Dal partito del premier, il Psd, si ricorda che non c’è “spazio di manovra sul memorandum” fissato, che prevedeva tra l’altro per l’anno in corso risparmi per 4 miliardi di euro, grazie anche alle misure bocciate ieri dai giudici supremi.

L’opposizione aveva denunciato anche l’enorme aumento delle imposte all’interno della legge di bilancio già in vigore, ma la Corte non ha considerato questo punto incostituzionale.

Nei giorni scorsi, in attesa del verdetto, il governo aveva affermato di non avere un piano B, piano che adesso è costretto a scovare per non rischiare un rialzo improvviso del deficit. Non sarà facile infatti trovare delle misure alternative, senza le quali a Lisbona sperano solo che la troika accetti un deficit superiore al 5.5 per cento, come stabilito, per il 2013.

La decisione dei giudici supremi arriva tra l’altro dopo due settimane di convulse agitazioni: nei giorni scorsi erano scesi in piazza decine di migliaia di portoghesi contro l’austerity e per chiedere le dimissioni del governo.

Lo scorso 28 marzo un evento inaspettato aveva poi scosso il Paese: l’ex premier socialista José Sócrates, che firmò il memorandum con la troika, dopo due anni di silenzio è tornato alla ribalta con un’intervista dissociandosi dalla situazione del Paese e attaccando il presidente della Repubblica Cavaco Silva, dello stesso partito di Passos Coelho.

In attesa della decisione della Corte, lo scorso mercoledì il Partito socialista aveva presentato in Parlamento una prima mozione di sfiducia, la terza in realtà, mentre l’attuale leader socialista António José Seguro denunciava l’esecutivo di aver impoverito il Paese.
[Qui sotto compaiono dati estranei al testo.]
Lemma cached_hospital_eq key w :
  cached_hospital e key w =
  match Dict.lookup PyStr.eqb key (_hospital_cache w) with
  | Some (v, t) =>
      if Cache.fresh (now e w) t then (Some v, tick w)
      else (None, tick (with_hospital_cache w (Dict.del PyStr.eqb key (_hospital_cache w))))
  | None => (None, w)
  end.
Proof.
  unfold cached_hospital, bind, get_hospital_cache, set_hospital_cache, time, ret, Cache.get, now.
  fields. destruct (Dict.lookup PyStr.eqb key (_hospital_cache w)) as [[v t]|]; [|reflexivity].
  destruct (Cache.fresh _ t); reflexivity.
Qed.

Lemma store_hospital_eq key v w :
  store_hospital e key v w =
  (v, tick (with_hospital_cache w (Cache.put PyStr.eqb 200 (now e w) key v (_hospital_cache w)))).
Proof. reflexivity. Qed.

Lemma hospital_miss key w w1 :
  cached_hospital e key w = (None, w1) ->
  Dict.lookup PyStr.eqb key (_hospital_cache w) = None /\ w1 = w
  \/ exists v t,
       Dict.lookup PyStr.eqb key (_hospital_cache w) = Some (v, t)
       /\ Cache.fresh (now e w) t = false
       /\ w1 = tick (with_hospital_cache w (Dict.del PyStr.eqb key (_hospital_cache w))).
Proof.
  rewrite cached_hospital_eq.
  destruct (Dict.lookup PyStr.eqb key (_hospital_cache w)) as [[v t]|].
  - destruct (Cache.fresh (now e w) t) eqn:F; [discriminate|].
    intros [= <-]. right. exists v, t. auto.
  - intros [= <-]. auto.
Qed.

(** The paths of [get_hospital_location]. *)
Lemma get_hospital_location_cases hospital_name project_name city w
  (P : Py.value * world -> Prop) :
  let key := hospital_key hospital_name project_name city in
  let rq := geocode_request e hospital_name project_name city in
  (PyStr.truthy (AMAP_API_KEY e) = false -> P (Py.VNone, w)) ->
  (opt_truthy (opt_or hospital_name project_name) = false -> P (Py.VNone, w)) ->
  (forall v t,
     PyStr.truthy (AMAP_API_KEY e) = true ->
     opt_truthy (opt_or hospital_name project_name) = true ->
     Dict.lookup PyStr.eqb key (_hospital_cache w) = Some (v, t) ->
     Cache.fresh (now e w) t = true -> P (v, tick w)) ->
  (forall w1 v,
     PyStr.truthy (AMAP_API_KEY e) = true ->
     opt_truthy (opt_or hospital_name project_name) = true ->
     cached_hospital e key w = (None, w1) ->
     geocode_location rt (http_get e (length (sent w)) rq) = Some v ->
     P (v, tick (with_hospital_cache (with_sent w1 [rq])
                   (Cache.put PyStr.eqb 200 (now e w1) key v (_hospital_cache w1))))) ->
  (forall w1,
     PyStr.truthy (AMAP_API_KEY e) = true ->
     opt_truthy (opt_or hospital_name project_name) = true ->
     cached_hospital e key w = (None, w1) ->
     geocode_location rt (http_get e (length (sent w)) rq) = None ->
     P (Py.VNone, with_sent w1 [rq])) ->
  P (get_hospital_location rt e hospital_name project_name city w).
Proof.
  intros key rq. subst key rq. unfold hospital_key, geocode_request.
  intros NoKey NoName Hit Stored Failed. unfold get_hospital_location.
  set (key := opt_str _ ++ u "_" ++ opt_str _) in *.
  set (rq := {| url := _; params := _; headers := _; timeout := _ |}) in *.
  destruct (PyStr.truthy (AMAP_API_KEY e)) eqn:K; cbn [negb]; [|apply NoKey; reflexivity].
  destruct (opt_truthy (opt_or hospital_name project_name)) eqn:Q; cbn [negb];
    [|apply NoName; reflexivity].
  rewrite Locating.bind_eq.
  destruct (cached_hospital e key w) as [[v|] w1] eqn:C; fields; unfold ret.
  - rewrite cached_hospital_eq in C.
    destruct (Dict.lookup PyStr.eqb key (_hospital_cache w)) as [[v0 t]|]; [|discriminate].
    destruct (Cache.fresh (now e w) t) eqn:F; [|discriminate].
    injection C as <- <-. apply (Hit v0 t); [reflexivity|reflexivity|reflexivity|exact F].
  - rewrite Locating.bind_eq. rewrite Locating.requests_get_eq. fields.
    assert (S : sent w1 = sent w).
    { destruct (hospital_miss key w w1 C) as [[_ ->]|(v & t & _ & _ & ->)]; reflexivity. }
    rewrite S.
    destruct (geocode_location rt (http_get e (length (sent w)) rq)) as [v|] eqn:G.
    + rewrite store_hospital_eq. apply (Stored w1 v); auto.
    + apply (Failed w1); auto.
Qed.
Il giorno dopo il braccio destro dell’attuale premier, il ministro degli Affari parlamentari Miguel Relvas, si dimetteva per “mancanza di condizioni psichiche”. Revlas è stato l’uomo più importante del Psd, incaricato delle negoziazioni più polemiche, come la privatizzazione, ancora incompiuta, della televisione pubblica portoghese o la vendita della compagnia aerea di bandiera. Per molti il motivo delle sue dimissioni va cercato nella recente pubblicazione di un documento che conferma una laurea in Scienze politiche ottenuta nel 2006 in maniera scorretta: su 36 esami Revlas è riuscito a farsene convalidare 32 grazie alla sua esperienza politica.

Le dimissioni del ministro, e adesso la decisione della Corte Costituzionale, aprono a una possibile crisi di governo: la stampa portoghese ha affermato che molti ministri sembrano pronti a mollare il timone, incapaci di vedere una via d’uscita all’impasse. E si parla già di probabile elezione anticipata proprio quando Seguro, subito dopo la notizia si è detto “disposto a sostituire il governo”. Intanto però la bocciatura delle quattro misure ha effetto retroattivo: il governo dovrà trovare il modo di restituire la tassa speciale sulle pensioni pari a 420 milioni di euro e la paga extra ai funzionari pari a 352 milioni.